Carole wrote: "I wouldn't worry about it. However, don't engage with her, Angel and it will go away on its own."Thanks, Carole! I'm not going to engage.
Alex wrote: "Sorry to hear you're having this issue Angel, it's a terrible thing to have to deal with, and completely unprofessional on the part of the person you reviewed. There's nothing wrong with a 3* revie..."Thanks, Alex! I wholeheartedly agree.

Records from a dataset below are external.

Lemma run_without_kept_columns (df' : DataFrame) :
  filter_in_progress df = Ok df' ->
  has_column df "last_updated_at" = true ->
  existsb (rejected parse (map Raw.last_updated_at (rows df')))
          (map Raw.last_updated_at (rows df')) = false ->
  missing_kept df <> [] ->
  run parse clock pending_threshold uploaded_file
  = Err (KeyError (missing_kept df)).
Proof.
  intros Hf Hl Hr Hm. unfold run. fold df. rewrite Hf. cbn [bind].
  destruct (filter_in_progress_ok _ _ Hf) as [_ [Hc _]].
  unfold getitem. rewrite (has_column_columns _ _ _ Hc), Hl. cbn [bind].
  unfold to_datetime. rewrite (to_datetime_from_ok _ _ _ _ Hr). cbn [bind].
  unfold select_columns.
  replace (filter (fun label => negb (has_column df' label))
                  ["assigned_to_doctor"; "claim_id"])
    with (missing_kept df).
  - destruct (missing_kept df); [congruence | reflexivity].
  - unfold missing_kept. cbn [filter].
    now rewrite !(has_column_columns _ _ _ Hc).
Qed.

Lemma run_with_a_missing_column_fails :
  has_column df "claimStatus" = false
  \/ has_column df "last_updated_at" = false
  \/ missing_kept df <> [] ->
  exists e, run parse clock pending_threshold uploaded_file = Err e.
Proof.
  intro H.
  destruct (has_column df "claimStatus") eqn:Hs;
    [| eexists; apply run_without_status; exact Hs].
  destruct (filter_in_progress df) as [df' | e] eqn:Hf;
    [| exists e; apply run_filter_fails; exact Hf].
  destruct (has_column df "last_updated_at") eqn:Hl;
    [| eexists; apply (run_without_timestamps df'); [exact Hf | exact Hl]].
  destruct (existsb (rejected parse (map Raw.last_updated_at (rows df')))
                    (map Raw.last_updated_at (rows df'))) eqn:Hr.
  - destruct (to_datetime_from_err parse _ 0 _ Hr) as [k [s [E _]]].
    exists (DateParseError (0 + k) s).
    unfold run. fold df. rewrite Hf. cbn [bind].
    destruct (filter_in_progress_ok _ _ Hf) as [_ [Hc _]].
    unfold getitem. rewrite (has_column_columns _ _ _ Hc), Hl. cbn [bind].
    unfold to_datetime. now rewrite E.
  - eexists. apply (run_without_kept_columns df'); try assumption.
    destruct H as [H | [H | H]]; [discriminate | discriminate | exact H].
Qed.

End MissingColumns.

(** C7, counterexample.  The sheet has no [claim_id] column, and the one
    claim in progress has a timestamp that the parser rejects.  The columns
    kept at line 45 are looked up after [pd.to_datetime] has run, so the run
    fails with the parse error, which names no column. *)
Lemma C7_parse_error_hides_the_missing_column :
  let sheet :=
    {| columns := ["assigned_to_doctor"; "claimStatus"; "last_updated_at"];
       rows := [Raw.mk (Some "In Progress") (Some "Dr. A") None
                       (DText "not a date")] |} in
  has_column (strip_columns sheet) "claim_id" = false
  /\ run (fun _ _ => None) (100 * ns_per_day) 30 sheet
     = Err (DateParseError 0 "not a date").
Proof. split; reflexivity. Qed.

(** C7, as amended.  If one of the four required columns is missing after
    the header labels are trimmed, the run fails and returns no report.
    A missing [claimStatus] is reported first, by a [KeyError] that names it,
    before any row is processed.  A missing [last_updated_at] is reported, by
    a [KeyError] that names it, once the filter has returned.  A missing
    [assigned_to_doctor] or [claim_id] is reported, by a [KeyError] that names
    the missing ones, once the filter has returned and the timestamps of the
    kept rows have been converted. *)
Theorem C7_missing_column_fails_the_run
    (parse : list date_cell -> string -> option Z)
    (clock pending_threshold : Z) (uploaded_file : DataFrame) :
  let df := strip_columns uploaded_file in
  let outcome := run parse clock pending_threshold uploaded_file in
  has_column df "claimStatus" = false
  \/ has_column df "last_updated_at" = false
  \/ missing_kept df <> [] ->
  (exists e, outcome = Err e)
  /\ (has_column df "claimStatus" = false ->
      outcome = Err (KeyError ["claimStatus"]))
  /\ (forall df',
        filter_in_progress df = Ok df' ->
        has_column df "last_updated_at" = false ->
        outcome = Err (KeyError ["last_updated_at"]))
  /\ (forall df',
        filter_in_progress df = Ok df' ->
        has_column df "last_updated_at" = true ->
        existsb (rejected parse (map Raw.last_updated_at (rows df')))
                (map Raw.last_updated_at (rows df')) = false ->
        missing_kept df <> [] ->
        outcome = Err (KeyError (missing_kept df))).
Proof.
  intros df outcome H. split; [| split; [| split]].
  - now apply run_with_a_missing_column_fails.
  - apply run_without_status.
  - apply run_without_timestamps.
  - apply run_without_kept_columns.
Qed.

Theodore wrote: "Angel wrote: "R.L. wrote: "I def don't think you should attack a reviewer regardless of what you get from them. I wouldn't engage with her if I were you. It only makes her look bad if it's one side..."Thanks, Theodore! That hasn't happen to me yet, but I've heard horror stories and have been in virtual group hugs with reviewers here on Goodreads about that very thing that has happened to them and continues to happen here on Goodreads/Amazon reviewers. Some reviewers have left Goodreads because they've been threatened by the author and their families have been threatened, some have even had death threats.
J. wrote: "You do this long enough and you're going to get reviews that aren't the most glowing. It happens to everyone! Even Harry Potter had bad reviews. I'm sorry to hear that happened to you, Angel. I thi..."Thank you, J.! Hear, hear! You took the words right out of my mouth.
Amy wrote: "Oh good grief, the second review I received was a one star! Nothing wrong with a three star. She emailed you attacking you? I thought the worst thing you could do as an author unhappy with a review..."Thanks, Amy! I did. I didn't attack the author personally or anything. This is the sum up of what I said: "I didn't connect with the characters." Of course it was more in depth than that as to why I didn't connect. But I was very constructive.
R.L. wrote: "Yeah I wouldn't worry about her showing up to your house. Just shrug her off and keep moving."That's what I'm going to do, R.L. Thank you all for your feedback. *Hugs*
Amy wrote: "Nothing wrong with that."I didn't think anything was wrong with it either. You can look at my reviews and tell that I'm always constructive and honest in my reviews.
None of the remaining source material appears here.